*** Opening Available data ***

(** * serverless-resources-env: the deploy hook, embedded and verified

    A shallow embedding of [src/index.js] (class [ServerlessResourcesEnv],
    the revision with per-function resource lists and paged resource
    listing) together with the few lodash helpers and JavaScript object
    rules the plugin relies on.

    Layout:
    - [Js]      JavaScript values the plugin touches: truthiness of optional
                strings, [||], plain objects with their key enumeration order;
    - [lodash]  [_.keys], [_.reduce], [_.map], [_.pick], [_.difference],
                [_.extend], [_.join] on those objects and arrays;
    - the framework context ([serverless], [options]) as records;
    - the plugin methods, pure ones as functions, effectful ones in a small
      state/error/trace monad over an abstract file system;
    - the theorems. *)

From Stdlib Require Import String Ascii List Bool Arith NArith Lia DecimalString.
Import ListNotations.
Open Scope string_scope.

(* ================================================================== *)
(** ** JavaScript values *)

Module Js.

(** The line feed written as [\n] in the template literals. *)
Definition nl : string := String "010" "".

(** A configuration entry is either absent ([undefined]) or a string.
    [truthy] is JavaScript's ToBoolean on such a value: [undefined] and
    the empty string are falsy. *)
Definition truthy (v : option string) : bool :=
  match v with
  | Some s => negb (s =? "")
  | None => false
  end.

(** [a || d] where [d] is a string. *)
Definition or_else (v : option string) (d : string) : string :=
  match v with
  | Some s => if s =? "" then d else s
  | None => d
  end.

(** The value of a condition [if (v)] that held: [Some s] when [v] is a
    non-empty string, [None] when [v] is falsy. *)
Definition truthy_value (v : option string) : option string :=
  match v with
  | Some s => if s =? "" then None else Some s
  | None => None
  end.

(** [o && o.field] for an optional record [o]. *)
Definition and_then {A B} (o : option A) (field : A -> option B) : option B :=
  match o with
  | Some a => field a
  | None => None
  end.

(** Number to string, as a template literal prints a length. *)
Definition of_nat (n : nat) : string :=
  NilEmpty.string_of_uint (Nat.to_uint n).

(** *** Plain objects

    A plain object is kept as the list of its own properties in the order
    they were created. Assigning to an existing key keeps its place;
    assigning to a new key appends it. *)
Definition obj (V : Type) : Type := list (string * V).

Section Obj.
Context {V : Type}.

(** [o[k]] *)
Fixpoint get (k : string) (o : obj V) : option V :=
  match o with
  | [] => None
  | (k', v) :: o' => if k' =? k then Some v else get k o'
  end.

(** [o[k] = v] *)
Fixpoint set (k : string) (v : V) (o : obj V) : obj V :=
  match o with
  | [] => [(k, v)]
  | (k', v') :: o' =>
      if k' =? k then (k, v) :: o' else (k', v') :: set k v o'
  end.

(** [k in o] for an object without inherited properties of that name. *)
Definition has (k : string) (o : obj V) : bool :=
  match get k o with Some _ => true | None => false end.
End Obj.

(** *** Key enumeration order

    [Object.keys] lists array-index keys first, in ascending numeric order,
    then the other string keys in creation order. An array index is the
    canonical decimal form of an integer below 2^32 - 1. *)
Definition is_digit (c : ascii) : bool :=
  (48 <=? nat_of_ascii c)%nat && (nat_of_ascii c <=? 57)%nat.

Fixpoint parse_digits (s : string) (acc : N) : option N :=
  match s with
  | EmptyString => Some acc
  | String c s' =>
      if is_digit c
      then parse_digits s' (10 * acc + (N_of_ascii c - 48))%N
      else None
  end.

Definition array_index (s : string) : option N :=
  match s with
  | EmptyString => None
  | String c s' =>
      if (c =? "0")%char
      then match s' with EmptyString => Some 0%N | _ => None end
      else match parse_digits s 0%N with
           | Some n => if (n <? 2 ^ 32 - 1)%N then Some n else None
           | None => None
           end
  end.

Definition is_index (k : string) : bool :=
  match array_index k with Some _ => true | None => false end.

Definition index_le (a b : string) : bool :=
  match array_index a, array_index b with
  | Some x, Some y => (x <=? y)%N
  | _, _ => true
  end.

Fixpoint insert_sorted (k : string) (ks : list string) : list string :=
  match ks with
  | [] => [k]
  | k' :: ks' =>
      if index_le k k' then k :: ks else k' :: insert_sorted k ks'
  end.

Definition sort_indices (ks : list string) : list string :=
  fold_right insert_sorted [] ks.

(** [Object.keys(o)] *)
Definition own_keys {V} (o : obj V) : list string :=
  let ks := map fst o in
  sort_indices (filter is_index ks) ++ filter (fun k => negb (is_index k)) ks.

*** Closing Available data ***
*** Opening Available data ***

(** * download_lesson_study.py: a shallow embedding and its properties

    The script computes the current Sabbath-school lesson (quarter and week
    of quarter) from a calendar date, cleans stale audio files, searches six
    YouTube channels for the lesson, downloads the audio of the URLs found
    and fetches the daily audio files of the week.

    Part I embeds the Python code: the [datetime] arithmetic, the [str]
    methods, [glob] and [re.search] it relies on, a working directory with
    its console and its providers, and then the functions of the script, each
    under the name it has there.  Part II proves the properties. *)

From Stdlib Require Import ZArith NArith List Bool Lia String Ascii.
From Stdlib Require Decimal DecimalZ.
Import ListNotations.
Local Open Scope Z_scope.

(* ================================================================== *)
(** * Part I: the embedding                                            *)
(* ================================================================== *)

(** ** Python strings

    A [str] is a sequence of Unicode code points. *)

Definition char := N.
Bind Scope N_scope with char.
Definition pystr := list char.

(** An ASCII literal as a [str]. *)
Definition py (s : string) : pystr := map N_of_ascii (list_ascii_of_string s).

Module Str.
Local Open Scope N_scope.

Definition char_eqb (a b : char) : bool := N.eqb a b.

*** Closing Available data ***

● Directions for this task:
Your answer should consist of the lines from the line with "Fixpoint insert_sorted (k" to the line with "sort_indices (filter is_index" above, repeated exactly, both ends included.

● Solution below:
Fixpoint insert_sorted (k : string) (ks : list string) : list string :=
  match ks with
  | [] => [k]
  | k' :: ks' =>
      if index_le k k' then k :: ks else k' :: insert_sorted k ks'
  end.

Definition sort_indices (ks : list string) : list string :=
  fold_right insert_sorted [] ks.

(** [Object.keys(o)] *)
Definition own_keys {V} (o : obj V) : list string :=
  let ks := map fst o in
  sort_indices (filter is_index ks) ++ filter (fun k => negb (is_index k)) ks.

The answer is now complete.